## WORKING DATA

Lemma year_mask_count (lo now : Z) (data : list PyDict) :
  length (selected
            (mask_or (map (test_cell Z.ltb lo) (column (MkDataFrame data) "year"))
               (map (test_cell Z.gtb now) (column (MkDataFrame data) "year"))) 0)
  = count (year_flagged lo now) data.
Proof.
  rewrite selected_length, mask_or_map. unfold column, count. simpl.
  rewrite (filter_map_length _ (fun b : bool => b)), filter_map_length.
  apply filter_ext_length. intros row _. unfold year_flagged.
  destruct (row !! "year") as [[| z | s | l] |]; simpl; try reflexivity.
  rewrite Z.gtb_ltb. reflexivity.
Qed.

Lemma sample_mask_count (data : list PyDict) :
  length (selected (map (test_cell Z.leb 0) (column (MkDataFrame data) "sample_size")) 0)
  = count sample_flagged data.
Proof.
  rewrite selected_length. unfold column, count. simpl.
  rewrite (filter_map_length _ (fun b : bool => b)), filter_map_length.
  apply filter_ext_length. intros row _. unfold sample_flagged.
  destruct (row !! "sample_size") as [[| z | s | l] |]; reflexivity.
Qed.

Lemma count_no_column (p : PyDict -> bool) (field : string) (data : list PyDict) :
  has_column (MkDataFrame data) field = false ->
  (forall row, row !! field = None -> p row = false) ->
  count p data = 0%nat.
Proof.
  intros Hc Hp. unfold count.
  rewrite (filter_ext_length p (fun _ => false)).
  - clear. induction data as [| r rest IH]; [reflexivity | exact IH].
  - intros row Hin. apply Hp. eapply has_column_false; eauto.
Qed.

Lemma year_count_no_column (lo now : Z) (data : list PyDict) :
  has_column (MkDataFrame data) "year" = false ->
  count (year_flagged lo now) data = 0%nat.
Proof.
  intros H. apply (count_no_column _ "year"); [exact H |].
  intros row Hr. unfold year_flagged. rewrite Hr. reflexivity.
Qed.

Lemma sample_count_no_column (data : list PyDict) :
  has_column (MkDataFrame data) "sample_size" = false ->
  count sample_flagged data = 0%nat.
Proof.
  intros H. apply (count_no_column _ "sample_size"); [exact H |].
  intros row Hr. unfold sample_flagged. rewrite Hr. reflexivity.
Qed.

Lemma bind_ret_l {A B} (a : A) (f : A -> M B) : bind (ret a) f = f a.
Proof. unfold bind, ret. destruct (f a) as [r l]. reflexivity. Qed.

Lemma vbind_vret {A B} (a : A) (f : A -> DataValidator.V B)
  (st : list DataValidator.warning) :
  DataValidator.vbind (DataValidator.vret a) f st = f a st.
Proof.
  unfold DataValidator.vbind, DataValidator.vret, ret.
  destruct (f a st) as [[r l] st']. reflexivity.
Qed.

(** The flags [DataValidator._check_validity] collects, counted. *)
Lemma dv_check_validity_numeric (clk : DataValidator.clock) (data : list PyDict)
  (st : list DataValidator.warning) :
  forallb (int_or_missing "year") data = true ->
  forallb (int_or_missing "sample_size") data = true ->
  exists validity,
    DataValidator._check_validity clk (MkDataFrame data) st = ((inr validity, []), st)
    /\ fold_right Nat.add 0%nat (map (fun fi : string * list nat => length fi.2) validity)
       = (count (year_flagged 1900 (DataValidator.now_year clk)) data
          + count sample_flagged data)%nat.
Proof.
  intros Hy Hs. unfold DataValidator._check_validity.
  pose proof (compare_numeric "<" Z.ltb 1900 _ (column_numeric data "year" Hy)) as C1.
  pose proof (compare_numeric ">" Z.gtb (DataValidator.now_year clk) _
                (column_numeric data "year" Hy)) as C2.
  pose proof (compare_numeric "<=" Z.leb 0 _ (column_numeric data "sample_size" Hs)) as C3.
  rewrite C1, C2, C3.
  change (DataValidator.vlift (ret ?x)) with (DataValidator.vret x).
  destruct (has_column (MkDataFrame data) "year") eqn:Ey;
    destruct (has_column (MkDataFrame data) "sample_size") eqn:Es;
    rewrite ?vbind_vret; eexists; (split; [reflexivity |]); simpl;
    rewrite ?year_mask_count, ?sample_mask_count,
      ?(year_count_no_column _ _ _ Ey), ?(sample_count_no_column _ Es); lia.
Qed.

End Validity.

Section ValidityScores.
Import Py Pandas Notions.

Lemma vbind_eq {A B} (m : DataValidator.V A) (f : A -> DataValidator.V B)
  (st st' : list DataValidator.warning) (a : A) :
  m st = ((inr a, []), st') -> DataValidator.vbind m f st = f a st'.
Proof.
  intros H. unfold DataValidator.vbind. rewrite H.
  destruct (f a st') as [[r l] st'']. reflexivity.
Qed.

Lemma divide_pos (x : Q) (n : nat) :
  n <> 0%nat -> QualityChecker.divide x n = ret (x / inject_Z (Z.of_nat n))%Q.
Proof. destruct n; [congruence | reflexivity]. Qed.

(** [DataValidator._validity_score] on records whose years and sample
    sizes are integers or missing: every flag counts. *)
Lemma dv_validity_score_numeric (clk : DataValidator.clock) (data : list PyDict)
  (st : list DataValidator.warning) :
  data <> [] ->
  forallb (int_or_missing "year") data = true ->
  forallb (int_or_missing "sample_size") data = true ->
  DataValidator._validity_score clk (MkDataFrame data) st
  = ((inr (Qmax 0
             (100 - inject_Z (Z.of_nat
                       (count (year_flagged 1900 (DataValidator.now_year clk)) data
                        + count sample_flagged data))
                    / inject_Z (Z.of_nat (length data)) * 100))%Q, []), st).
Proof.
  intros Hne Hy Hs.
  destruct (dv_check_validity_numeric clk data st Hy Hs) as [validity [Hv Hsum]].
  unfold DataValidator._validity_score.
  rewrite (vbind_eq _ _ st st validity Hv). cbv zeta.
  rewrite Hsum. unfold df_len. simpl rows.
  rewrite divide_pos by (destruct data; [congruence | discriminate]).
  change (DataValidator.vlift (ret ?x)) with (DataValidator.vret x).
  rewrite vbind_vret. reflexivity.
Qed.

Lemma nonempty_length {X} (l : list X) :
  length (match l with [] => [] | _ => [length l] end)
  = if (0 <? length l)%nat then 1%nat else 0%nat.
Proof. destruct l; reflexivity. Qed.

## WHAT YOU ARE ASKED TO DO
Would you print exactly and only the lines of the material above that run from the line with "(forall row, row" through the line with "Hy)) as C1.", both included?

## WORKED SOLUTION
  (forall row, row !! field = None -> p row = false) ->
  count p data = 0%nat.
Proof.
  intros Hc Hp. unfold count.
  rewrite (filter_ext_length p (fun _ => false)).
  - clear. induction data as [| r rest IH]; [reflexivity | exact IH].
  - intros row Hin. apply Hp. eapply has_column_false; eauto.
Qed.

Lemma year_count_no_column (lo now : Z) (data : list PyDict) :
  has_column (MkDataFrame data) "year" = false ->
  count (year_flagged lo now) data = 0%nat.
Proof.
  intros H. apply (count_no_column _ "year"); [exact H |].
  intros row Hr. unfold year_flagged. rewrite Hr. reflexivity.
Qed.

Lemma sample_count_no_column (data : list PyDict) :
  has_column (MkDataFrame data) "sample_size" = false ->
  count sample_flagged data = 0%nat.
Proof.
  intros H. apply (count_no_column _ "sample_size"); [exact H |].
  intros row Hr. unfold sample_flagged. rewrite Hr. reflexivity.
Qed.

Lemma bind_ret_l {A B} (a : A) (f : A -> M B) : bind (ret a) f = f a.
Proof. unfold bind, ret. destruct (f a) as [r l]. reflexivity. Qed.

Lemma vbind_vret {A B} (a : A) (f : A -> DataValidator.V B)
  (st : list DataValidator.warning) :
  DataValidator.vbind (DataValidator.vret a) f st = f a st.
Proof.
  unfold DataValidator.vbind, DataValidator.vret, ret.
  destruct (f a st) as [[r l] st']. reflexivity.
Qed.

(** The flags [DataValidator._check_validity] collects, counted. *)
Lemma dv_check_validity_numeric (clk : DataValidator.clock) (data : list PyDict)
  (st : list DataValidator.warning) :
  forallb (int_or_missing "year") data = true ->
  forallb (int_or_missing "sample_size") data = true ->
  exists validity,
    DataValidator._check_validity clk (MkDataFrame data) st = ((inr validity, []), st)
    /\ fold_right Nat.add 0%nat (map (fun fi : string * list nat => length fi.2) validity)
       = (count (year_flagged 1900 (DataValidator.now_year clk)) data
          + count sample_flagged data)%nat.
Proof.
  intros Hy Hs. unfold DataValidator._check_validity.
  pose proof (compare_numeric "<" Z.ltb 1900 _ (column_numeric data "year" Hy)) as C1.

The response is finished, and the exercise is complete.